I have executed 3 batches of tests with different number of items:

1. 100 items

2. 1000 items

3. 10000 items

Items have random order, with random weights and values generated at the beginning of each batch of tests. Within each batch I executed the tests three times, parameterizing the total weight limit to: 100, 1000 and 2000.

100 items results

1000 items results

10000 items results

Memory

We may conclude that the allocated memory for each implementation is the same. It can be easily proven that most of this is allocated by the array at the beginning. For the simplest case, new int[(values.Length + 1) * max] where max == 100 and values.Length == 100, the allocated array is 101 * 100 * 4 / 1024 = 39 KB. There is some additional object headers and array headers I have not added to this result, but as we see most allocated memory is due to the array being used.

Mean Execution Time

The main interesting question how vectorization performs compared to the original implementation. As seen in most test-cases it gains a 2-4 times improvement compared to the non-vectorized implementation. One might also ask, why the results for the recursive implementation is missing from the 10000 items batch: with this many items, it throws Stackoverflow exception. Every recursive implementation can be modified to a non-recursive one, which could be done in this case for further comparisons, but for brevity of this post it is omitted.
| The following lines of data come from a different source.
(** * Edumate: the message-understanding and response pipeline

    A shallow embedding of [backend/services/ai_services.py],
    [backend/services/rasa_service.py], [backend/services/language_service.py]
    and of the [/message] route of [backend/api/chat_routes.py], with the
    properties of the pipeline stated and proved over it.

    Conventions of the embedding.
    - A Python [str] is a [string] holding the UTF-8 bytes of the text.  The
      operator [in] on two [str] is then substring search on bytes.  [lower],
      [split] and [strip] act on the ASCII letters and the ASCII white space as
      Python does; cased letters and white space outside ASCII are outside the
      model.
    - A Python [float] that the code computes is a rational [Q].  Every float
      of the pipeline is a quotient of two small integers (a score that is a
      multiple of 0.5 divided by 10, or a count divided by a count), and the
      comparisons the code makes on them ([>= 0.3], [>= 0.7], the ordering of
      hits that share one denominator) give the same answer on the correctly
      rounded doubles as on the exact quotients.
    - A [dict] whose iteration order matters is an association list in
      insertion order.
    - A [try] is a computation that returns [Ok] or [Raise]; its [except]
      is a match on the two.  An argument that Python leaves untyped and that
      the code can fail on is a [pyval].
    - What lies outside the process (the translator, the HTTP client, the
      session table, the UUID generator, the clock) is a record [World] of
      functions; the route returns its answer together with the list of the
      calls it made.  The writes to the database are listed among the calls
      and taken to succeed. *)

From Stdlib Require Import String Ascii List Bool Arith ZArith QArith Qminmax Lia.
From Stdlib Require Import DecimalString DecimalZ.
From Stdlib Require Import Lqa.
From Stdlib Require Import Sorting.Sorted Sorting.Permutation.
Import ListNotations.

Open Scope list_scope.
Open Scope string_scope.

(** ** Python strings *)

Module PyStr.

(** [c.lower()] for one ASCII character. *)
Definition lower_ascii (c : ascii) : ascii :=
  let n := nat_of_ascii c in
  if (65 <=? n)%nat && (n <=? 90)%nat then ascii_of_nat (n + 32) else c.

(** [s.lower()] *)
Fixpoint lower (s : string) : string :=
  match s with
  | EmptyString => EmptyString
  | String c s' => String (lower_ascii c) (lower s')
  end.

(** [w in t] for two strings: [w] occurs in [t] as a substring. *)
Fixpoint str_in (w t : string) : bool :=
  if String.prefix w t then true
  else match t with
       | EmptyString => false
       | String _ t' => str_in w t'
       end.

(** [any(k in t for k in ks)] *)
Definition any_in (ks : list string) (t : string) : bool :=
  existsb (fun k => str_in k t) ks.

(** The ASCII characters for which [str.isspace] holds. *)
Definition is_space (c : ascii) : bool :=
  let n := nat_of_ascii c in
  ((9 <=? n)%nat && (n <=? 13)%nat) || ((28 <=? n)%nat && (n <=? 32)%nat).

(** [s.split()]: the maximal runs of characters that are not white space.
    [cur] is the run being read. *)
Fixpoint split_from (cur s : string) : list string :=
  match s with
  | EmptyString => if String.eqb cur "" then [] else [cur]
  | String c s' =>
      if is_space c
      then (if String.eqb cur "" then split_from "" s'
            else cur :: split_from "" s')
      else split_from (cur ++ String c "") s'
  end.

Definition split (s : string) : list string := split_from "" s.

Fixpoint lstrip (s : string) : string :=
  match s with
  | String c s' => if is_space c then lstrip s' else s
  | EmptyString => EmptyString
  end.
Another question to consider is the CPU cache sizes (L1, L2, etc): the longer lines we have and the bigger weights we have the more often we will need to hit the memory to fetch data instead of the having them in the CPU cache. Accessing RAM is significantly slower compared to using data from the CPU cache, and this can undermine the benefits of vectorization.

Conclusion

Using AVX registers can speed up execution time. Even though the recursive algorithm is expected to be the fastest as it requires less computation on the given inputs, in practice it was the slowest. Not every problem can benefit using AVX, and some problems may gain significant performance improvement, while others pay an additional penalty, or their gain is undermined by further components. The suggestion is to measure the code, to make sure that a given use-case can benefit from vectorization or not.

As a last note, the current implementation can be improved to allocate less memory by only keeping the current row and the last row in memory.